Further thoughts on today's salmon biop decision
Author: Brandon Middleton
In reviewing today's decision on the National Marine Fisheries Service salmon biological opinion, two things stand out:
1) This is a defeat for the species-protection-whatever-the-cost mentality that we see from many environmental extremists. For years, groups like Earthjustice and the Center for Biological Diversity have exploited language from a 1978 Supreme Court decision (TVA v. Hill) to argue that the Endangered Species Act should be used "to halt and reverse the trend toward species extinction, whatever the cost."
Clearly, that decision and its accompanying language apply only to the unique factual and legal circumstances of TVA — which concerned a federal dam project whose operation would indisputably wipe out an entire endangered species — but the environmental community has nonetheless been able to use it as a means to prevent the reasonable use of natural resources in a wide range of cases.
Until today, that is. As Judge Wanger put it, the federal government's and the environmentalists' contention "that the ESA, under TVA v. Hill, precludes equitable weighing of Plaintiffs’ interests is not supported by that case, as evidence of harm to the human environment in the form of social dislocation, unemployment, and other threats to human welfare were not present in Hill. They are in this case."
Today's decision is a refreshing reminder that the Endangered Species Act does not require the interests of humans to take a back seat to the interests of endangered species.
2) The Obama administration has some explaining to do. Despite the serious harm the loss of water has caused to the San Joaquin Valley and California, Interior Secretary Ken Salazar has been all too eager to pass the buck and blame the weather. "Labeling this as a man-made disaster, a regulatory drought, ignores the real issues," he once said.

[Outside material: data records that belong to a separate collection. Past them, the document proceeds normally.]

(** * lazyflow generic operators: ROI translation and metadata bookkeeping

    A shallow embedding of [lazyflow/operators/generic.py].  Operators are
    modelled as records holding the metadata of their slots; [setupOutputs],
    [execute] and [propagateDirty] become functions over these records.
    Python exceptions are results of an error monad. *)

From Stdlib Require Import ZArith Lia.
From stdpp Require Import base option list strings.

Open Scope Z_scope.

(** ** Exceptions *)

Inductive Exn :=
  | ValueError | IndexError | KeyError | TypeError | NameError
  | AssertionError | InvalidRoiException.

Inductive res (A : Type) : Type :=
  | Ok (a : A)
  | Raise (e : Exn).
Arguments Ok {A} a.
Arguments Raise {A} e.

#[global] Instance res_ret : MRet res := λ A a, Ok a.
#[global] Instance res_bind : MBind res := λ A B k m,
  match m with
  | Ok a => k a
  | Raise e => Raise e
  end.

Definition assert (b : bool) : res unit :=
  if b then Ok tt else Raise AssertionError.

Definition or_raise {A} (e : Exn) (o : option A) : res A :=
  match o with
  | Some a => Ok a
  | None => Raise e
  end.

(** ** Python list operations *)

(** [l.pop(i)] for [i] in range; the removed element is not needed here. *)
Definition py_pop {A} (i : nat) (l : list A) : list A :=
  take i l ++ drop (S i) l.

(** [l.insert(i, x)]; positions past the end append. *)
Definition py_insert {A} (i : nat) (x : A) (l : list A) : list A :=
  take i l ++ x :: drop i l.

(** [l[i] = x], raising [IndexError] out of range. *)
Definition py_setitem {A} (i : nat) (x : A) (l : list A) : res (list A) :=
  if decide (i < length l)%nat then Ok (<[i := x]> l) else Raise IndexError.

(** [l[-1]], raising [IndexError] on the empty list. *)
Definition py_last {A} (l : list A) : res A := or_raise IndexError (last l).

(** [l[:-1]] *)
Definition py_init {A} (l : list A) : list A := take (length l - 1)%nat l.

(** [range(a, b)] *)
Definition py_range (a b : Z) : list Z :=
  (λ k : nat, a + Z.of_nat k) <$> seq 0 (Z.to_nat (b - a)).

(** ** Coordinates, ROIs and keys *)

(** A [TinyVector]: elementwise arithmetic over the zipped entries. *)
Abbreviation Coord := (list Z).

Definition tv_sub (a b : Coord) : Coord := zip_with Z.sub a b.
Definition tv_add (a b : Coord) : Coord := zip_with Z.add a b.
Definition tv_ge_any (a b : Coord) : bool :=
  existsb (λ p : Z * Z, p.2 <=? p.1) (zip a b).
Definition tv_le_all (a b : Coord) : bool :=
  forallb (λ p : Z * Z, p.1 <=? p.2) (zip a b).

Record Roi := mkRoi { start : Coord; stop : Coord }.

(** One entry of an indexing key: [slice(None)], [slice(lo, hi)] or an
    integer. *)
Inductive SliceItem :=
  | SliceAll
  | Slice (lo hi : Z)
  | Index (i : Z).

Abbreviation Key := (list SliceItem).

(** ** Metadata *)

Inductive Dtype := uint8 | uint32 | int32 | int64 | float32 | float64.

Record MetaDict := mkMeta {
  shape : option (list Z);
  axistags : list string;
  dtype : option Dtype;
  drange : option (list Z);
  ideal_blockshape : option (list Z);
  max_blockshape : option (list Z);
  NOTREADY : bool
}.

Definition empty_meta : MetaDict := mkMeta None [] None None None None false.

Definition set_shape (s : option (list Z)) (m : MetaDict) : MetaDict :=
  mkMeta s (axistags m) (dtype m) (drange m) (ideal_blockshape m)
    (max_blockshape m) (NOTREADY m).
Definition set_axistags (t : list string) (m : MetaDict) : MetaDict :=
  mkMeta (shape m) t (dtype m) (drange m) (ideal_blockshape m)
    (max_blockshape m) (NOTREADY m).
Definition set_dtype (d : option Dtype) (m : MetaDict) : MetaDict :=
  mkMeta (shape m) (axistags m) d (drange m) (ideal_blockshape m)
    (max_blockshape m) (NOTREADY m).
Definition set_drange (d : option (list Z)) (m : MetaDict) : MetaDict :=
  mkMeta (shape m) (axistags m) (dtype m) d (ideal_blockshape m)
    (max_blockshape m) (NOTREADY m).
Definition set_ideal_blockshape (b : option (list Z)) (m : MetaDict) : MetaDict :=
  mkMeta (shape m) (axistags m) (dtype m) (drange m) b
    (max_blockshape m) (NOTREADY m).
Definition set_max_blockshape (b : option (list Z)) (m : MetaDict) : MetaDict :=
  mkMeta (shape m) (axistags m) (dtype m) (drange m) (ideal_blockshape m)
    b (NOTREADY m).
Definition set_NOTREADY (b : bool) (m : MetaDict) : MetaDict :=
  mkMeta (shape m) (axistags m) (dtype m) (drange m) (ideal_blockshape m)
    (max_blockshape m) b.

(** Modelled from the spec: [MetaDict.assignFrom] lives in the graph engine.
    Output metadata is "a modified copy of the input's metadata": the call
    replaces every entry of the target by the source's entry (operators read
    the optional block-shape hints back from the target right after it). *)
Definition assignFrom (target other : MetaDict) : MetaDict := other.

(** [meta.shape], a [TypeError] where the code would index or measure [None]. *)
Definition get_shape (m : MetaDict) : res (list Z) :=
  or_raise TypeError (shape m).

(** Modelled from the spec: [axistags.index(key)], the position of the axis
    with that key; a missing key is reported as [ValueError]. *)
Fixpoint index_of (key : string) (tags : list string) : option nat :=
  match tags with
  | [] => None
  | t :: tags' => if decide (t = key) then Some 0%nat else S <$> index_of key tags'
  end.
Definition axis_index (key : string) (tags : list string) : res nat :=
  or_raise ValueError (index_of key tags).

(** [key in tags] *)
Definition has_axis (key : string) (tags : list string) : bool :=
  bool_decide (key ∈ tags).

(** Modelled from the spec: [[ax.key for ax in meta.axistags]].  The engine's
    [MetaDict] answers a missing entry with [None], and iterating over [None]
    is a [TypeError]: this is what the loop meets on metadata that was never
    assigned, or that was set from a value without axis tags.  The record
    keeps the keys as a list, the empty list standing for the missing
    entry. *)
Definition tag_keys (m : MetaDict) : res (list string) :=
  match axistags m with
  | [] => Raise TypeError
  | tags => Ok tags
  end.

(** Modelled from the spec: [meta.getTaggedShape()], the dictionary built from
    the zipped axis keys and extents; a later duplicate key overwrites an
    earlier one. *)
Fixpoint tagged_lookup (key : string) (kv : list (string * Z)) : option Z :=
  match kv with
  | [] => None
  | (k, v) :: kv' =>
      match tagged_lookup key kv' with
      | Some v' => Some v'
      | None => if decide (k = key) then Some v else None
      end
  end.
Definition getTaggedShape (m : MetaDict) (key : string) : res Z :=
  shp ← get_shape m;
  or_raise KeyError (tagged_lookup key (zip (axistags m) shp)).

(** ** Arrays, views and slots *)

(** An n-dimensional buffer: its shape and its cells.  A cell that was never
    written (freshly allocated memory) is [None]. *)
Record ndarray := mkArr { arr_shape : list Z; arr_at : Coord → option Z }.

Definition np_empty (shp : list Z) : ndarray := mkArr shp (λ _, None).

(** [q] addresses a cell of an array of shape [shp]. *)
Fixpoint in_box (shp : list Z) (q : Coord) : bool :=
  match shp, q with
  | [], [] => true
  | n :: shp', x :: q' => (0 <=? x) && (x <? n) && in_box shp' q'
  | _, _ => false
  end.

With today's decision, it is now apparent that Salazar and the rest of the Obama administration have been enforcing a biological opinion that is based not on the best available science, but instead on "guesstimations." The NMFS salmon biological opinion was made without regard to generally recognized scientific principles, and was accepted by the government despite potential alternatives that would result in less harm to water users.
As the Interior Secretary, Salazar is responsible for NMFS's failure to consider the consequences of its actions. He would do well to admit his role in the regulatory drought.